[Collected data entries]

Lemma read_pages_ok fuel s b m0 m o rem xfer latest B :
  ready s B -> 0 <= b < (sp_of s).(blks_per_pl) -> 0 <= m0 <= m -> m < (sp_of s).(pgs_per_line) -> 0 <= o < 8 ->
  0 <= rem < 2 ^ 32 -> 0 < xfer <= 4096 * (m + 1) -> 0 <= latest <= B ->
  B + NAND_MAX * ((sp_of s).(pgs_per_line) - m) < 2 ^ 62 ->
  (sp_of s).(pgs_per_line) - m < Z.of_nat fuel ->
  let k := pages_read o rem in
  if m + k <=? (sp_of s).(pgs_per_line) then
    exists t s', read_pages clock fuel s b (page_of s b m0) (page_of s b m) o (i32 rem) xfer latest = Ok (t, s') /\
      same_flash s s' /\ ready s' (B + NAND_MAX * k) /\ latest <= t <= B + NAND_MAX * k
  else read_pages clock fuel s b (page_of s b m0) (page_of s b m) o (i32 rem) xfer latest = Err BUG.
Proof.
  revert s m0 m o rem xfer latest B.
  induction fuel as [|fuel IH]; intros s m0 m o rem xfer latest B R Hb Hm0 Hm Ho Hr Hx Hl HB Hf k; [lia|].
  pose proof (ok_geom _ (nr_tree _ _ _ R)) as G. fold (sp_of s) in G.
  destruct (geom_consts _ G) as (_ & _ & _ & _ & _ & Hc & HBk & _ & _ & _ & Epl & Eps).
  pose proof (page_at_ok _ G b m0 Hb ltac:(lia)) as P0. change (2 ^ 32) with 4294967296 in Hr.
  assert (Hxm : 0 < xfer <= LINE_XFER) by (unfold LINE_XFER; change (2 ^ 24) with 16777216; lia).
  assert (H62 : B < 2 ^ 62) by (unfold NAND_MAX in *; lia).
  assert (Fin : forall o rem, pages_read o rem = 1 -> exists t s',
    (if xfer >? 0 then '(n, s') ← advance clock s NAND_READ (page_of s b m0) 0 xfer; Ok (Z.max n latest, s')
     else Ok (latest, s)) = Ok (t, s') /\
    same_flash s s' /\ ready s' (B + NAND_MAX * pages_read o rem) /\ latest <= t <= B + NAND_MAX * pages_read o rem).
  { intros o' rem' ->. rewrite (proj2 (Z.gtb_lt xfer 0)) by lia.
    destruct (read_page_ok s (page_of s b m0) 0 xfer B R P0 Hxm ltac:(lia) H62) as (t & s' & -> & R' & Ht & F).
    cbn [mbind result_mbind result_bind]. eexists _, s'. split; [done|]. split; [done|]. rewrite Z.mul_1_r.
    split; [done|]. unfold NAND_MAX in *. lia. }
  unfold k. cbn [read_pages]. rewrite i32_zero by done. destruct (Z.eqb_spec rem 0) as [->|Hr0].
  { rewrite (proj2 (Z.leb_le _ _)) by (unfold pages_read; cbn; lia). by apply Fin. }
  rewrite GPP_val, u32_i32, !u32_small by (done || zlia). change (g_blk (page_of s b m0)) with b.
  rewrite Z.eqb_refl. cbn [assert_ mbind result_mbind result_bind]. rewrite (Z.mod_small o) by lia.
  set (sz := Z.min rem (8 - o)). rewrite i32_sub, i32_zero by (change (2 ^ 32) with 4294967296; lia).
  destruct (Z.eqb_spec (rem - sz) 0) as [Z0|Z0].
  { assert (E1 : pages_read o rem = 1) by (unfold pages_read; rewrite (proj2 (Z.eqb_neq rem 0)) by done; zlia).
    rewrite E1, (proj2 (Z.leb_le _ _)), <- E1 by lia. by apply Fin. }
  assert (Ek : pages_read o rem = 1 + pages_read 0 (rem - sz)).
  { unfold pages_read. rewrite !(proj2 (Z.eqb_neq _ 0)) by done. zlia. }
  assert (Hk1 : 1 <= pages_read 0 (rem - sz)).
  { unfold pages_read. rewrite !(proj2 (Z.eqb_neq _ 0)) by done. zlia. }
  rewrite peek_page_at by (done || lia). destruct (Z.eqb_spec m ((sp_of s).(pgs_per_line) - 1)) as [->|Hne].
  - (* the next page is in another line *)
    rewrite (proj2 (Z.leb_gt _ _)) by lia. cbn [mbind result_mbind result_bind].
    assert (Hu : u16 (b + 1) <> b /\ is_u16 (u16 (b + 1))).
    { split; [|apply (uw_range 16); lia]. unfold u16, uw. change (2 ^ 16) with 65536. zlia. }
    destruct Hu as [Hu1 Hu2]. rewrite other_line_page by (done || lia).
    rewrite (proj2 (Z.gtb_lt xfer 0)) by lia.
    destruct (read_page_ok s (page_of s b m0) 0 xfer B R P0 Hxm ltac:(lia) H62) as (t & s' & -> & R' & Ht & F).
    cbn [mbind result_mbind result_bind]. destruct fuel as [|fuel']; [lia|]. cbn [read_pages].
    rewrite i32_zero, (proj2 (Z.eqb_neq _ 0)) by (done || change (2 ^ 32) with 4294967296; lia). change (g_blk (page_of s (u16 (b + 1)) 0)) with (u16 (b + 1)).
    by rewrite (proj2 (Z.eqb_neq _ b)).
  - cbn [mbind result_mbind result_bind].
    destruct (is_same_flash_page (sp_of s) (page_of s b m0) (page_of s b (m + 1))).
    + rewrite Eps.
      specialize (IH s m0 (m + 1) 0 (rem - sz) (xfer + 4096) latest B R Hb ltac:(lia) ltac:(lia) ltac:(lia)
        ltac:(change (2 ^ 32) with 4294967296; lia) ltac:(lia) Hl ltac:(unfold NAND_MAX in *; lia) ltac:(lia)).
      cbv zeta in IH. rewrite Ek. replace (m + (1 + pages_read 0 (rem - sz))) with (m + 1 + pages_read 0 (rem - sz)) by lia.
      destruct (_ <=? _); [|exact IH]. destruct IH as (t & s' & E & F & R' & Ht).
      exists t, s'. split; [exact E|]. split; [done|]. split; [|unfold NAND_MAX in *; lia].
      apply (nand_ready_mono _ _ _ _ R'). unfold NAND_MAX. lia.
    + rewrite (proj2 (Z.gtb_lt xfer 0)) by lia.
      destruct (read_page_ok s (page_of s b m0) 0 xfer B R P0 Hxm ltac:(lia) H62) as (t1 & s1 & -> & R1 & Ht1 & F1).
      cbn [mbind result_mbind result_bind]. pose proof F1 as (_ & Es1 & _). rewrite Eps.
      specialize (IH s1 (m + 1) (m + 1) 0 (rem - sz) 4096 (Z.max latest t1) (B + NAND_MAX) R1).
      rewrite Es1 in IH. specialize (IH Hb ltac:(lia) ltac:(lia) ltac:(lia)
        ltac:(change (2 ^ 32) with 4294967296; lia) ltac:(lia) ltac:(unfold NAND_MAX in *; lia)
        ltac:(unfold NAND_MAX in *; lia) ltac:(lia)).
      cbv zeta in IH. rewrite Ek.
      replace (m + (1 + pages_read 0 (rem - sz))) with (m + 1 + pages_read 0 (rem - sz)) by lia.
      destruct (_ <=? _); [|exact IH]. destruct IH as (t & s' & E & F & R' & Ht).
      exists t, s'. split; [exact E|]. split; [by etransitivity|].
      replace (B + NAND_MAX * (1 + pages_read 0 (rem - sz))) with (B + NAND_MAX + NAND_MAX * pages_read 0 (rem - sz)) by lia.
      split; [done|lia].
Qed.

* * *

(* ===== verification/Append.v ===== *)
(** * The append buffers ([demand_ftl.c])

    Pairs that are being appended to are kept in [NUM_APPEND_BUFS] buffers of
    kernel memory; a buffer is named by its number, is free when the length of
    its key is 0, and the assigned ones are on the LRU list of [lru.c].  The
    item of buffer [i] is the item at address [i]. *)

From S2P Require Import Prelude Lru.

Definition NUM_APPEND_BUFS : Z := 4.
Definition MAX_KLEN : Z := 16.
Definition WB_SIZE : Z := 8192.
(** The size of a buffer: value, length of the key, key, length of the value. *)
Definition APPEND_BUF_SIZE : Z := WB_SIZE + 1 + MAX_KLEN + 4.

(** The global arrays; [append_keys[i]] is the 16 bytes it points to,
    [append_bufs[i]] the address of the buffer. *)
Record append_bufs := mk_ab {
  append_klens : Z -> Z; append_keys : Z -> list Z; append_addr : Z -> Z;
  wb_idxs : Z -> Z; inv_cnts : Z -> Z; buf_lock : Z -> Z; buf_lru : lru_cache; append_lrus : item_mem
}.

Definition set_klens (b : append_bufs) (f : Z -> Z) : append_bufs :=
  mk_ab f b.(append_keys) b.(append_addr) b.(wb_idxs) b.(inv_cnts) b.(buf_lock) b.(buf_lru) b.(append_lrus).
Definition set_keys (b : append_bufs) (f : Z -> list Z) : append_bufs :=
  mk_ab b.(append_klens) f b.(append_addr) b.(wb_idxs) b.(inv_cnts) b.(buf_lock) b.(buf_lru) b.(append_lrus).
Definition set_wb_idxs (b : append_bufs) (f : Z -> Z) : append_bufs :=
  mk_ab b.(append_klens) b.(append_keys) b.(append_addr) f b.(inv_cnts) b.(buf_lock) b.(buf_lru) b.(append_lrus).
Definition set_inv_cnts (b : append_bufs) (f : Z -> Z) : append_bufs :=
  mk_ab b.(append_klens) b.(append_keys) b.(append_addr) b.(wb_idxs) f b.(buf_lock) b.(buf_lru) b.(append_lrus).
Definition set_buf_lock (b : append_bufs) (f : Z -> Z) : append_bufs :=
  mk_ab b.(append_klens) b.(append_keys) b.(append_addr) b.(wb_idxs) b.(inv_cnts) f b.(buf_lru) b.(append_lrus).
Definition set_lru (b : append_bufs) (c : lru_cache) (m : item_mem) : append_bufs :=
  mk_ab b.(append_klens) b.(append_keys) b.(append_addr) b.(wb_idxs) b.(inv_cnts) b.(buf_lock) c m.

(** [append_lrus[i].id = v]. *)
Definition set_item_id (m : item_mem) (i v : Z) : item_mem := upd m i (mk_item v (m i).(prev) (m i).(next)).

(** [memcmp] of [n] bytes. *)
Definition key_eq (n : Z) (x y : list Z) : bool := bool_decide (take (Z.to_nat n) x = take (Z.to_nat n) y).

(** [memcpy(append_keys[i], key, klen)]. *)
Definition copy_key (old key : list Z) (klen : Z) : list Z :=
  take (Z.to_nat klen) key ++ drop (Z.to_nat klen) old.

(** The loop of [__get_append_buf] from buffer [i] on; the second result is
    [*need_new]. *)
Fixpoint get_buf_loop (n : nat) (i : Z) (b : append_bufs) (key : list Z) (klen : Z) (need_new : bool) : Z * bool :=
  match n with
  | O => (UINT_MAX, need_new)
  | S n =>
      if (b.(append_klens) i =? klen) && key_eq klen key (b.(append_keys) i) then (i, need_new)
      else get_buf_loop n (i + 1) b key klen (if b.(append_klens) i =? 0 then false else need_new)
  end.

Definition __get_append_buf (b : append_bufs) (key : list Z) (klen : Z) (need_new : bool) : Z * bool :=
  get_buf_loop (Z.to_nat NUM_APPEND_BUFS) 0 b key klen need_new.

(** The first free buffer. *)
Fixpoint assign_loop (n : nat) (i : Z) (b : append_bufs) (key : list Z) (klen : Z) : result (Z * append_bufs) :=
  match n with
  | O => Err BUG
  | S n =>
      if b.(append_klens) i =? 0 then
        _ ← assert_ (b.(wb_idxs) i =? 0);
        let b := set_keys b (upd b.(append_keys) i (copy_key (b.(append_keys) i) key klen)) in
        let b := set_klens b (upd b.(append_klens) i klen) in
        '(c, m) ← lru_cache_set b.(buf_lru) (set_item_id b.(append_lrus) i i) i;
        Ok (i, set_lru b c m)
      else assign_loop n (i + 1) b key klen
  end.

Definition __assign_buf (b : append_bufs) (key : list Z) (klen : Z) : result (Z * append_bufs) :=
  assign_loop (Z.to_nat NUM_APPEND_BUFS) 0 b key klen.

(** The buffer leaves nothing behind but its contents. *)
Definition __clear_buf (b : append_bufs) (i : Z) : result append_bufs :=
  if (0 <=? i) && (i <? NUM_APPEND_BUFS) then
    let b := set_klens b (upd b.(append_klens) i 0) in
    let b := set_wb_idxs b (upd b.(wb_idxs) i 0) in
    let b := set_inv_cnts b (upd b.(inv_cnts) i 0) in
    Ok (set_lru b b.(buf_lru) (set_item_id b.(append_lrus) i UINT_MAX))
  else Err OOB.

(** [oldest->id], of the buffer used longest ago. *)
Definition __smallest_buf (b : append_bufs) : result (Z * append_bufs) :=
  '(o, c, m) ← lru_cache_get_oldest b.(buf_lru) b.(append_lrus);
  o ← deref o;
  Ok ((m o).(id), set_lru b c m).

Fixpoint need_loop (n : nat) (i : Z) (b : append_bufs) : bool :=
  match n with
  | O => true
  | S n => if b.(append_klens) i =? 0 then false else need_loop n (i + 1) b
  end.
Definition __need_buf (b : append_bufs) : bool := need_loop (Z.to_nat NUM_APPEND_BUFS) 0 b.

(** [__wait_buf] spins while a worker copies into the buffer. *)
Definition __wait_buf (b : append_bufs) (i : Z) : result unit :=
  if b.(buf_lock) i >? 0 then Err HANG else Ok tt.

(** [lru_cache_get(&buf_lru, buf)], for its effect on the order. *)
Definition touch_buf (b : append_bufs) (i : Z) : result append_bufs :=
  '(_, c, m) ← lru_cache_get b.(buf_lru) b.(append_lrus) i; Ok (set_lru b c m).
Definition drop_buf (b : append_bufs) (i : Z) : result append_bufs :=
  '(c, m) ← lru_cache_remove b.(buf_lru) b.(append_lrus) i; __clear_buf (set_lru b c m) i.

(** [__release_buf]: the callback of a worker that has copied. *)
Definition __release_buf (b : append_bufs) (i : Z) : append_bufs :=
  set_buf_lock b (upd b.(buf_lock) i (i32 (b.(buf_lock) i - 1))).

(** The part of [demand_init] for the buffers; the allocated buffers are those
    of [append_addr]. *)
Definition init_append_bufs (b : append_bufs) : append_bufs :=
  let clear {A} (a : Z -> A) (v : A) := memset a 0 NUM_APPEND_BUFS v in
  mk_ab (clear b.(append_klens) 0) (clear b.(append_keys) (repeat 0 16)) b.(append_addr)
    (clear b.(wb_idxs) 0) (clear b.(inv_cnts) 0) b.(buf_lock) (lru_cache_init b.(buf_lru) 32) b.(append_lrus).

### About this exercise
Of the lines above, output exactly those from the line bearing "Definition init_append_bufs (b" through the line bearing "(clear b.(wb_idxs) 0)", inclusive.

### Solution to this problem
Definition init_append_bufs (b : append_bufs) : append_bufs :=
  let clear {A} (a : Z -> A) (v : A) := memset a 0 NUM_APPEND_BUFS v in
  mk_ab (clear b.(append_klens) 0) (clear b.(append_keys) (repeat 0 16)) b.(append_addr)
    (clear b.(wb_idxs) 0) (clear b.(inv_cnts) 0) b.(buf_lock) (lru_cache_init b.(buf_lru) 32) b.(append_lrus).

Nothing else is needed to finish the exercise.